Following nearly two years of COVID-19 in the U.S., it’s no surprise that mental health concerns are on the rise. In fact, a recent poll found that nine in 10 therapists say the number of clients seeking their services has increased, and one in three have waiting lists over three months’ long just for an initial appointment. And while there have been several contributors over the past 24 months—like social isolation, drastic changes in routine, or loss of a loved one—one perhaps overlooked factor fueling this mental health crisis is financial stress.

According to MetLife’s 19th Annual Employee Benefit Trends Study (EBTS), poor financial health is a top driver of poor mental health, with 86% of working Americans saying finances are a top source of stress for them both now and in the future. This makes sense when you consider that, amid stock market volatility, job loss, rising inflation, and more, many Americans are not only struggling in the short term, but are also behind on their long-term financial goals, like saving for retirement.  Today, more than half (58%) of working Americans either haven’t started or are behind in their retirement savings and for those who are retired, four in 10 express anxiety about their money running out entirely, according to MetLife’s 2022 Paycheck or Pot of Gold Study℠.

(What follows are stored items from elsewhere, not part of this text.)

Fixpoint checkNoLeader (view : Z -> config) (srvs : list Z) : verdict failure unit :=
  match srvs with
  | [] => Pass tt
  | i :: srvs' =>
      c ← lift (slice_get (connected (view i)) i);
      if c : bool then
        '(_, is_leader) ← getState (view i) i;
        if is_leader : bool then Fatal (ClaimsToBeLeader i) else checkNoLeader view srvs'
      else checkNoLeader view srvs'
  end.

(** ** Agreement *)

(** The loop of [nCommitted]; [view i] is the state when [i] is read. *)
Fixpoint countCommitted (view : Z -> config) (index : Z) (srvs : list Z) (count cmd : Z)
    : verdict failure (Z * Z) :=
  match srvs with
  | [] => Pass (count, cmd)
  | i :: srvs' =>
      err ← lift (slice_get (applyErr (view i)) i);
      match err with
      | Some e => Fatal (ApplyError e)
      | None =>
          l ← lift (slice_get (logs (view i)) i);
          match l !! index with
          | Some cmd1 =>
              if (0 <? count) && negb (cmd =? cmd1) then Fatal (ValuesDoNotMatch index cmd cmd1)
              else countCommitted view index srvs' (count + 1) cmd1
          | None => countCommitted view index srvs' count cmd
          end
      end
  end.
Definition nCommitted (n : Z) (view : Z -> config) (index : Z) : verdict failure (Z * Z) :=
  countCommitted view index (seqZ 0 n) 0 (-1).

(** [for _, r := range cfg.rafts { if t, _ := r.GetState(); t > startTerm ... }] *)
Fixpoint someoneMovedOn (view : Z -> config) (startTerm : Z) (srvs : list Z) : verdict failure bool :=
  match srvs with
  | [] => Pass false
  | i :: srvs' =>
      '(t, _) ← getState (view i) i;
      if startTerm <? t then Pass true else someoneMovedOn view startTerm srvs'
  end.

That’s why, as many look to improve their mental health this year, educating yourself around the realities of retirement can be critical to curbing financial anxieties and gaining overall peace of mind. As such, here are three of the most common myths around retirement benefits—and the facts that can help reduce your financial stress:

1. Myth: The best way to distribute your retirement savings is as a lump sum.

Fact: The decision about what to do with the money from your 401(k) at retirement is a big one, and shouldn’t be taken lightly—it will literally affect you for the rest of your life. Taking all of the money as a lump sum may be tempting, but there can be significant drawbacks. Consider that one in three retirees (34%) who took a lump sum from their employer-sponsored defined contribution (DC) plan depleted their money in an average of five years, on average. 

Many individuals who take lump sums from their retirement plans have depleted their money too quickly relative to their life expectancy, potentially leaving them to fund a significant portion of their retirement years with no income other than Social Security, MetLife’s Paycheck or Pot of Gold Study found, so it’s important to consider all of your options to determine which is right for you.

2. Myth: It’s easy to lose control of my money if I’m not receiving my retirement savings all at once.

Fact: Contrary to popular belief, solutions like income annuities may allow you more financial control. They can provide you with a guaranteed, steady stream of income in retirement, no matter how long you live. By selecting an income annuity, you are essentially creating a guaranteed stream of monthly payments, and the predictable cash flow provided by a lifetime income product makes it easy to turn your assets into a steady “retirement paycheck.” This presents a viable alternative to attempting to control one large lump sum of money throughout retirement.

In addition, annuities do not have to be an “all or nothing” proposition. By using partial annuitization, you can create a guaranteed layer of income with a portion of your savings and keep some assets in the plan to continue to grow your savings or for unexpected expenses.

3. Myth: My employer only offers one type of distribution option.

Fact: More and more employers are now offering non-lump sum solutions as distribution options for DC plans. And while some fear these options are overly complex and confusing, they’re actually much simpler than one might think. There are no investment decisions to be made with income annuities, for example, making them an all-in-one solution for employees looking for simplicity when planning their financial futures. By taking advantage of different offerings, you can have more confidence, having taken steps to ensure your savings last. 

In these unpredictable times, thinking about your financial future can be anxiety-producing. And while retirement is just one piece of the financial wellness puzzle, understanding which retirement options work best for you, and knowing how to leverage them, can help provide comfort in knowing that your savings will be protected, even in the face of future uncertainty.